Activity:
The line with "let! s := construct" marks where to begin. Please copy it and each line after it to the end of the records below, exactly.

Records:

Lemma storage_spec b blocks hashLocalNode node0 id tx0 :
  zeroed b blocks countFile countDirectory countBlock ->
  1 <= hashLocalNode <= nodes -> nodes < 2 ^ 16 -> in_width 16 id -> tx_ok tx0 ->
  exists s, construct (Some b) (Some blocks) countFile countDirectory countBlock nodes
      hashLocalNode node0 id tx0 = Done s /\
    rep node0 s ∅ ∅ ∅ (fun _ => 0) /\ HashTable.getTotalChainedItemsCount (hashtable s) > 0.
Proof.
  intros [Hh [Hbl Hb] Hc [Hrl Hr] [Hkl Hk] [Hf Hf8] [Hd Hd8] [Hn Hn8]] Hme Hnodes Hid Htx.
  unfold sizeof_FileMeta, sizeof_DirectoryMeta, BLOCK_SIZE, MAX_FILE_EXTENT_COUNT,
    MAX_DIRECTORY_COUNT, MAX_FILE_NAME_LENGTH in *.
  unfold construct.
  replace (_ || _) with false.
  2:{ symmetry. rewrite !orb_false_iff, !Z.eqb_neq, !Z.ltb_ge. lia. }
  rewrite wrap_small by (unfold in_width; lia).
  destruct (HashTable.construct_represents (b_heads b) (b_bits b) (b_chained b)
    (countDirectory + countFile)) as (ht & Eht & Rh & Ht);
    [lia|lia|by intros a it ->%Hh|done..|].
  rewrite Eht. cbn [obind].
  destruct (Table.construct_zero sizeof_FileMeta decode_FileMeta (b_rest b) countFile)
    as (tf & -> & Rf & _); [lia|done|done|unfold sizeof_FileMeta, MAX_FILE_EXTENT_COUNT; lia|done|].
  cbn [obind].
  destruct (Table.construct_zero sizeof_DirectoryMeta decode_DirectoryMeta
    (drop (Z.to_nat (Table.sizeBufferUsed sizeof_FileMeta countFile)) (b_rest b)) countDirectory)
    as (td & -> & Rd & _); [lia|done|done| |by apply Forall_drop|].
  { unfold Table.sizeBufferUsed, sizeof_FileMeta, sizeof_DirectoryMeta, MAX_FILE_EXTENT_COUNT,
      MAX_DIRECTORY_COUNT, MAX_FILE_NAME_LENGTH.
    rewrite wrap_small by (unfold in_width; lia). unfold zlen in *. rewrite length_drop. lia. }
  cbn [obind].
  destruct (Table.construct_zero BLOCK_SIZE (fun _ => tt) blocks countBlock)
    as (tb & -> & _ & _); [lia|done|done|unfold BLOCK_SIZE; lia|done|].
  cbn [obind]. eexists. split; [reflexivity|]. split; [|cbn; lia].
  split; cbn; try done; try lia.
  intros a. unfold lock_word, HashTable.hash_item. cbn.
  assert (E : HashTable.itemsHash ht = b_heads b).
  { unfold HashTable.construct in Eht. apply obind_inv in Eht as (bm & _ & Eht).
    apply obind_inv in Eht as ([[|] bm'] & _ & Eht); by simplify_eq/=. }
  rewrite E. destruct (b_heads b !! a) as [it|] eqn:Ea; [|done]. by rewrite (Hh _ _ Ea).
Qed.

Notation root := (HashTable.getUniqueHash CalculateDigest [slash]).
Notation represents := (represents (countDirectory + countFile) countFile countDirectory nodes).

Lemma root_spec l b blocks hashLocalNode node0 wid tx0 me :
  zeroed b blocks countFile countDirectory countBlock -> dir_ok (l_dir l) ->
  1 <= hashLocalNode <= nodes -> nodes < 2 ^ 16 -> in_width 16 wid -> tx_ok tx0 ->
  exists s0 s, construct (Some b) (Some blocks) countFile countDirectory countBlock nodes
      hashLocalNode node0 wid tx0 = Done s0 /\
    rootInitialize CalculateDigest l s0 me = Done s /\
    represents me s (if is_local nodes me root then {[ root := Dir (new_dir l) ]} else ∅).
Proof.
  intros Hz Hl Hn Hn' Hid Htx.
  destruct (storage_spec b blocks hashLocalNode node0 wid tx0 Hz Hn Hn' Hid Htx)
    as (s0 & E & R0 & Htot).
  exists s0. rewrite E. assert (R : rep me (with_local_node s0 me) ∅ ∅ ∅ (fun _ => 0))
    by (destruct R0; split; naive_solver).
  pose proof linked_empty as L.
  unfold rootInitialize.
  change (getNodeHash (with_local_node s0 me) root =? _)
    with (checkLocal (with_local_node s0 me) (getNodeHash (with_local_node s0 me) root)).
  rewrite (is_local_spec _ _ _ _ _ _ _ _ _ _ root R).
  destruct (is_local nodes me root).
  2:{ eexists. split_and!; [reflexivity|reflexivity|]. unfold FileSystem.represents. eauto 10. }
  assert (Hc : forall P, (0 < countDirectory -> P) -> P) by (intros P HP; apply HP; apply Hz).
  apply Hc. clear Hc. intros Hd.
  destruct (create_room countDirectory (tableDirectoryMeta (with_local_node s0 me)) ∅ (l_index l) (new_dir l)
    (rp_dirs _ _ _ _ _ _ _ _ _ _ R)) as (p & tb & -> & _ & Rt).
  { rewrite (Table.count_saved _ _ _ (rp_dirs _ _ _ _ _ _ _ _ _ _ R)), map_size_empty.
    unfold Table.countTotalItems. rewrite (Table.re_total _ _ _ (rp_dirs _ _ _ _ _ _ _ _ _ _ R)). done. }
  cbn [obind negb default from_option id].
  assert (R1 : rep me (with_dirs (with_local_node s0 me) tb) ∅ ∅ (<[p := new_dir l]> ∅) (fun _ => 0)).
  { destruct R. split; try done. intros i d. rewrite lookup_insert_Some, lookup_empty.
    intros [[_ <-]|[_ ?]]; [by apply new_dir_ok|done]. }
  destruct (put_meta_spec _ _ _ _ _ _ ∅ ∅ ∅ ∅ ∅ (<[p := new_dir l]> ∅) (fun _ => 0) root p true
    (Dir (new_dir l)) R1 L) as (ht & Eput & R2 & L2); try done.
  { destruct (rp_hash _ _ _ _ _ _ _ _ _ _ R1) as [C M].
    destruct (HashTable.saved_spec _ _ _ _ M) as [Hs _].
    rewrite Hs, map_size_empty. cbn. cbn in Htot. lia. }
  { intros w. apply meta_insert_dir. }
  assert (E1 : HashTable.put_path CalculateDigest (hashtable (with_local_node s0 me)) (Some [slash]) p true =
    Done (true, ht)) by exact Eput.
  rewrite E1. cbn [obind negb]. eexists. split_and!; [reflexivity|reflexivity|].
  exists (<[root := (p, true)]> ∅), ∅, (<[p := new_dir l]> ∅). split; [done|].
  by rewrite insert_empty in L2.
Qed.

(** C39. A new file system is well-formed: on zeroed buffers the constructors succeed,
    and rootInitialize then makes a file system whose only node is the empty root
    directory on the node the hash of the path / belongs to, and an empty one on
    the others. *)
Theorem mkfs_root l b blocks hashLocalNode node0 wid tx0 me :
  zeroed b blocks countFile countDirectory countBlock -> dir_ok (l_dir l) ->
  1 <= hashLocalNode <= nodes -> nodes < 2 ^ 16 -> in_width 16 wid -> tx_ok tx0 ->
  exists s0 s, construct (Some b) (Some blocks) countFile countDirectory countBlock nodes
      hashLocalNode node0 wid tx0 = Done s0 /\
    rootInitialize CalculateDigest l s0 me = Done s /\
    represents me s (if is_local nodes me root then {[ root := Dir (new_dir l) ]} else ∅).
Proof. apply root_spec. Qed.
End start.

(** *** A small file system: sixteen files and directories, eight blocks *)

Definition sample_digest (bytes : list Z) : UniqueHash :=
  let v := foldl (fun acc b => wrap 64 (acc * 31 + b)) 7 bytes in
  HashTable.mkUniqueHash v 0 0 v.
Definition sample_buffer : buffer :=
  mkBuffer ∅ (replicate 4 0) (replicate 32 HashTable.blank) (replicate 43012 0).
Definition sample_blocks : list Z := replicate 32769 0.
Definition sample_locals : locals :=
  mkLocals 5 0 false [] (mkFileMeta 0 0 0 (replicate 64 (mkExtent 0 0 0)))
    (mkDirectoryMeta 0 (replicate 32 (mkName (replicate 50 0) false))).

Definition sample_fs : outcome (t Bitmap.t) :=
  let! s := construct (Some sample_buffer) (Some sample_blocks) 16 16 8 1 1 0 7 (Tx.construct 16 16) in
  rootInitialize sample_digest sample_locals s 1.

Lemma sample_zeroed : zeroed sample_buffer sample_blocks 16 16 8.
Proof.
  split; try done.
  - split; [done|]. by apply Forall_replicate.
  - split; [vm_compute; done|]. by apply Forall_replicate.
  - split; [vm_compute; done|]. by apply Forall_replicate.
Qed.

Lemma sample_dir_ok : dir_ok (l_dir sample_locals).
Proof.
  split; [done|]. split; [done|]. by apply Forall_replicate.
Qed.

Lemma sample_tx_ok : tx_ok (Tx.construct 16 16).
Proof. split; [done|]. split; [done|]. by apply Forall_replicate. Qed.

Lemma sample_root_local : is_local 1 1 (sample_digest [slash]) = true.
Proof. vm_compute. reflexivity. Qed.

Lemma mkfs_root_witness :
  exists s, sample_fs = Done s /\
    represents 32 16 16 1 1 s {[ sample_digest [slash] := Dir (new_dir sample_locals) ]}.
Proof.
  destruct (mkfs_root sample_digest 16 16 8 1 sample_locals sample_buffer sample_blocks 1 0 7
    (Tx.construct 16 16) 1 sample_zeroed sample_dir_ok) as (s0 & s & E0 & E & R).
  - lia.
  - lia.
  - split; lia.
  - exact sample_tx_ok.
  - exists s. unfold HashTable.getUniqueHash in R. rewrite sample_root_local in R.
    split; [unfold sample_fs; rewrite E0; exact E|exact R].
Defined.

Task answer:
  let! s := construct (Some sample_buffer) (Some sample_blocks) 16 16 8 1 1 0 7 (Tx.construct 16 16) in
  rootInitialize sample_digest sample_locals s 1.

Lemma sample_zeroed : zeroed sample_buffer sample_blocks 16 16 8.
Proof.
  split; try done.
  - split; [done|]. by apply Forall_replicate.
  - split; [vm_compute; done|]. by apply Forall_replicate.
  - split; [vm_compute; done|]. by apply Forall_replicate.
Qed.

Lemma sample_dir_ok : dir_ok (l_dir sample_locals).
Proof.
  split; [done|]. split; [done|]. by apply Forall_replicate.
Qed.

Lemma sample_tx_ok : tx_ok (Tx.construct 16 16).
Proof. split; [done|]. split; [done|]. by apply Forall_replicate. Qed.

Lemma sample_root_local : is_local 1 1 (sample_digest [slash]) = true.
Proof. vm_compute. reflexivity. Qed.

Lemma mkfs_root_witness :
  exists s, sample_fs = Done s /\
    represents 32 16 16 1 1 s {[ sample_digest [slash] := Dir (new_dir sample_locals) ]}.
Proof.
  destruct (mkfs_root sample_digest 16 16 8 1 sample_locals sample_buffer sample_blocks 1 0 7
    (Tx.construct 16 16) 1 sample_zeroed sample_dir_ok) as (s0 & s & E0 & E & R).
  - lia.
  - lia.
  - split; lia.
  - exact sample_tx_ok.
  - exists s. unfold HashTable.getUniqueHash in R. rewrite sample_root_local in R.
    split; [unfold sample_fs; rewrite E0; exact E|exact R].
Defined.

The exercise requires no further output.